E’ ora che siamo nel vivo della nostra mattinata. Ci lasciamo condurre dalle spiegazioni della Padrona di Casa che ci regala un excursus storico sulla sua residenza, per poi permetterci di girare liberamente per le stanze ad ammirarne gli arredi. In occasioni del genere, mi capita letteralmente di perdermi nei particolari, facendomi facilmente catturare da vasi cinesi, antichi paralumi, ceramiche e argenterie, nonché magici specchi antichi, irresistibili in quelle loro opacità o aloni e macchiette varie. Per non parlare di quella bella pendola color noce, smilza e alta e tutta d’un pezzo, dritta e impettita come un corazziere della Repubblica. Raffinato quadrante dorato con scritte in inglese; eleganti numeri romani e le due immancabili prese in cui innestare le chiavi per la carica (chi di noi ancora ricorda di quando caricavamo – a mano! – la sveglia o l’orologio da polso??? Suonerà strano, eppure lo facevamo, e si trattava di un gesto così naturale da essere diventato automatico…più del cronometro stesso!)). In ogni stanza un camino a portar conforto; accostati alle pareti tanti tavolinetti e mobilio vario, spesso con pianale in marmo o sobri intarsi. Qualche pezzo esotico non manca, come non mancano i quadri alle pareti, alcuni degni di particolare attenzione. Se ci si aspetta almeno un maestoso lampadario di vetro lavorato e impossibile da pulire in tutti i suoi fiori e tralci e decori, ebbene…c’è! Come si è accontentati se si cerca la stanza dedicata a biblioteca: qui sono conservati, in austere vetrine, volumi in pelle e cuoio sui toni del tabacco, del bordeaux, dell’ocra, ordinati per dimensione e per materia. Troveremo l’enciclopedia, testi di diritto, di medicina, di letteratura latina e molto altro.

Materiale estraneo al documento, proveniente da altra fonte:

(** [fs.readdirSync(p)]: the names directly below [p], in the order of the
    set's enumeration; it throws when [p] is not a directory. *)
Definition readdirSync (p : string) : M (list string) :=
  fun w =>
    if bool_decide (p ∈ directories w)
    then (Resolved (omap (child_of p) (elements (directories w ∪ regular_files w))), w)
    else (Rejected ("ENOTDIR: not a directory, scandir '" +:+ p +:+ "'"), w).

(** One row of [listModels().remote]; [source] is always ['ollama']. *)
Record RemoteModel : Type := mkRemote {
  remote_name : option Json;
  remote_size : option Json;
  remote_modified : option Json
}.

(** One row of [listModels().local]: [{ name, ...entry, path }]. *)
Record LocalModel : Type := mkLocal {
  local_name : string;
  local_entry : option ModelEntry;
  local_path : string
}.

(** [{ total, synced, local, remote }] *)
Record Stats : Type := mkStats {
  total : nat;
  stats_synced : nat;
  stats_local : nat;
  stats_remote : nat
}.

Module ModelManager.
Section ModelManager.
Context `{Runtime}.

(** [this.config.models[k] = e] *)
Definition store_entry (k : string) (e : ModelEntry) : M unit :=
  modify (fun w => set_config (set_models (Obj.set (models (config w)) k e) (config w)) w).

(** [this.config.models[k].field = ...], a [TypeError] when there is no
    such entry. *)
Definition update_entry (k : string) (f : ModelEntry -> ModelEntry) : M unit :=
  let! w := get_world in
  match Obj.get (models (config w)) k with
  | Some e => store_entry k (f e)
  | None => throw "Cannot set properties of undefined"
  end.

Definition _loadConfig : M Config :=
  let! w := get_world in
  match config_file w with
  | Some (Manifest c) => ret c
  | Some (Unparseable text) =>
      emit by_manager "warning"
        (Some (JStr ("Failed to load config: " +:+
                     match JSON_parse text with inr e => e | inl _ => EmptyString end))) >>>
      ret empty_config
  | None => ret empty_config
  end.

Definition ensure_directory (dir : string) : M unit :=
  let! found := existsSync dir in when (negb found) (mkdirSync dir).

Definition _ensureDirectories : M unit :=
  let! w := get_world in
  forEach ensure_directory [modelPath (options w); trainingPath (options w)].

(** [new ModelManager(options)], run in the world the process starts in. *)
Definition constructor : M unit :=
  let! w := get_world in
  ensure_directory (ollama_modelPath (options w)) >>>
  let! c := _loadConfig in
  modify (set_config c) >>>
  _ensureDirectories.

Definition _saveConfig : M unit :=
  modify (fun w => set_config_file (Some (Manifest (config w))) w).

Definition model_payload (modelName : string) : option Json :=
  Some (JObj [("model", JStr modelName)]).

Definition pullModel (modelName : string) (env : Env) : M Json :=
  try_catch
    (emit by_manager "pull-start" (model_payload modelName) >>>
     let! isHealthy := OllamaClient.checkHealth (health env) in
     if negb isHealthy then throw "Ollama server is not accessible" else
     let! found := OllamaClient.modelExists modelName in
     let! w := get_world in
     if found && negb (truthy (overwriteModels (settings (config w)))) then
       emit by_manager "pull-skipped"
         (Some (JObj [("model", JStr modelName); ("reason", JStr "already_exists")])) >>>
       ret (JObj [("status", JStr "skipped"); ("model", JStr modelName)])
     else
     let! result :=
       OllamaClient.pullModel modelName
         (Some (fun progress =>
                  emit by_manager "pull-progress"
                    (Some (JObj [("model", JStr modelName); ("progress", progress)]))))
         (pulled env) in
     let! modelInfo := OllamaClient.showModel modelName (shown env) in
     store_entry modelName
       (mkEntry "ollama" (Some (ISO (clock env 0%nat))) (Some modelInfo)
                None None None None None false None) >>>
     _saveConfig >>>
     emit by_manager "pull-complete" (model_payload modelName) >>>
     ret result)
    (fun error =>
       emit by_manager "pull-error"
         (Some (JObj [("model", JStr modelName); ("error", JStr error)])) >>>
       throw error).

(** The body of the loop of [syncToGoogleDrive]; [i] counts the dates made. *)
Definition mark_synced (env : Env) (i : nat) (modelName : string) : M nat :=
  update_entry modelName (set_synced true) >>>
  update_entry modelName (set_syncedAt (ISO (clock env i))) >>>
  ret (S i).

Definition syncToGoogleDrive (folderIdOrConfig : option Json) (env : Env) : M Json :=
  try_catch
    (emit by_manager "sync-start" (Some (JObj [("direction", JStr "upload")])) >>>
     let! authenticated := GoogleDriveManager.isAuthenticated in
     if negb authenticated
     then throw "Not authenticated with Google Drive. Run setup first." else
     let! w := get_world in
     let folderId :=
       match folderIdOrConfig with
       | Some (JStr s) => Some (JStr s)
       | _ => backupFolderId (gdrive (config w))
       end in
     if negb (truthy folderId) then throw "No Google Drive folder configured" else
     let! result := GoogleDriveManager.syncModels (Some "upload") (python env) in
     let! w := get_world in
     foldM (mark_synced env) 0%nat (Obj.keys (models (config w))) >>>
     _saveConfig >>>
     emit by_manager "sync-complete"
       (Some (JObj [("direction", JStr "upload"); ("result", result)])) >>>
     ret result)
    (fun error =>
       emit by_manager "error" (error_payload "sync_to_gdrive" error) >>>
       throw error).

Definition _scanLocalModels : M (list string) :=
  let! w := get_world in
  let! found := existsSync (modelPath (options w)) in
  if negb found then ret [] else
  ret (replace_all "_"%char ":"%char <$>
         omap (child_of (modelPath (options w))) (elements (directories w))).

(** The body of the loop of [restoreFromGoogleDrive]. *)
Definition track_restored (env : Env) (i : nat) (model : string) : M nat :=
  let! w := get_world in
  match Obj.get (models (config w)) model with
  | Some _ => ret i
  | None =>
      store_entry model
        (mkEntry "restored" None None None None None None
                 (Some (ISO (clock env i))) true None) >>>
      ret (S i)
  end.

Definition restoreFromGoogleDrive (env : Env) : M Json :=
  try_catch
    (emit by_manager "sync-start" (Some (JObj [("direction", JStr "download")])) >>>
     let! authenticated := GoogleDriveManager.isAuthenticated in
     if negb authenticated then throw "Not authenticated with Google Drive" else
     let! result := GoogleDriveManager.downloadModels (python env 0%nat) in
     let! restoredModels := _scanLocalModels in
     foldM (track_restored env) 0%nat restoredModels >>>
     _saveConfig >>>
     emit by_manager "sync-complete"
       (Some (JObj [("direction", JStr "download"); ("result", result)])) >>>
     ret result)
    (fun error =>
       emit by_manager "error" (error_payload "restore_from_gdrive" error) >>>
       throw error).

Definition trainModel (modelName trainingData outputName : string) (env : Env) : M Json :=
  try_catch
    (emit by_manager "training-start"
       (Some (JObj [("model", JStr modelName); ("output", JStr outputName)])) >>>
     let! found := existsSync trainingData in
     if negb found then throw ("Training data not found: " +:+ trainingData) else
     let! isHealthy := OllamaClient.checkHealth (health env) in
     if negb isHealthy then throw "Ollama server required for training" else
     let trainingId := outputName +:+ "_" +:+ pretty (clock env 0%nat) in
     let! w := get_world in
     let trainingDir := path_join (trainingPath (options w)) trainingId in
     mkdirSync trainingDir >>>
     copyFileSync trainingData (path_join trainingDir "training-data.txt") >>>
     store_entry outputName
       (mkEntry "trained" None None (Some modelName) (Some trainingData)
                (Some trainingId) (Some (ISO (clock env 1%nat))) None false None) >>>
     _saveConfig >>>
     emit by_manager "training-complete"
       (Some (JObj [("model", JStr modelName); ("output", JStr outputName);
                    ("trainingId", JStr trainingId)])) >>>
     ret (JObj [("success", JBool true); ("trainingId", JStr trainingId);
                ("outputName", JStr outputName)]))
    (fun error =>
       emit by_manager "error" (error_payload "training_failed" error) >>>
       throw error).

Definition deleteModel (modelName : string) (deleteLocal deleteRemote : bool)
    (env : Env) : M Json :=
  try_catch
    (let! w := get_world in
     when (deleteLocal && bool_decide (is_Some (Obj.get (models (config w)) modelName)))
       (let modelDir := path_join (modelPath (options w))
                                  (replace_first ":"%char "_"%char modelName) in
        let! found := existsSync modelDir in
        when found (rmSync modelDir) >>>
        modify (fun w =>
          set_config (set_models (Obj.remove (models (config w)) modelName) (config w)) w)) >>>
     when deleteRemote
       (OllamaClient.deleteModel modelName (deleted env) >>> ret tt) >>>
     _saveConfig >>>
     emit by_manager "model-deleted" (model_payload modelName) >>>
     ret (JObj [("success", JBool true); ("model", JStr modelName)]))
    (fun error =>
       emit by_manager "error" (error_payload "delete_failed" error) >>>
       throw error).

Definition json_or_null (v : option Json) : Json := default JNull v.

Definition setupGoogleDrive (backupFolderId : option Json) (env : Env) : M Json :=
  try_catch
    (emit by_manager "gdrive-setup-start" None >>>
     let! token := GoogleDriveManager.authenticate (auth_run env) in
     let! backupFolderId :=
       if negb (truthy backupFolderId) then
         let! folderInfo := GoogleDriveManager.createFolder (python env 0%nat) in
         let! folder_id := prop folderInfo "folder_id" in
         GoogleDriveManager.createFolder (python env 1%nat) >>>
         GoogleDriveManager.createFolder (python env 2%nat) >>>
         GoogleDriveManager.createFolder (python env 3%nat) >>>
         ret folder_id
       else ret backupFolderId in
     modify (fun w =>
       set_config (set_gdrive (mkGDrive (Some true) backupFolderId
                                        (Some (ISO (clock env 0%nat)))) (config w)) w) >>>
     _saveConfig >>>
     emit by_manager "gdrive-setup-complete"
       (Some (JObj [("folderId", json_or_null backupFolderId)])) >>>
     ret (JObj [("success", JBool true); ("folderId", json_or_null backupFolderId)]))
    (fun error =>
       emit by_manager "error" (error_payload "gdrive_setup_failed" error) >>>
       throw error).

Esplorato anche il primo piano, mentre allunghiamo lo sguardo verso la rampa delle scale, l’attenzione è letteralmente imbardeada da un oggetto lì per lì strano, appostato sul pianerottolo. Riusciamo a scrutarlo non proprio da vicino, ma basta una manciata di secondi per dargli il nome: è una portantina! Mai mezzo di trasporto può essere più distante dalla nostra epoca, più curioso e particolare. Lo eleggiamo, unanimi, a immagine – ricordo di questa visita, proprio per averci colto, spavaldo, così di sorpresa nel suo presentarsi, inaspettatamente, davanti ai nostri occhi e alla lente del buon calice che, nel frattempo, ci siamo procurati.
E’ ora di tornar fuori: ci avvisano che anche la cappella e la limonaia meritano un cuc, mentre il tepore del sole e il profumo dei vicini cipressi fan sognare una non lontana primavera.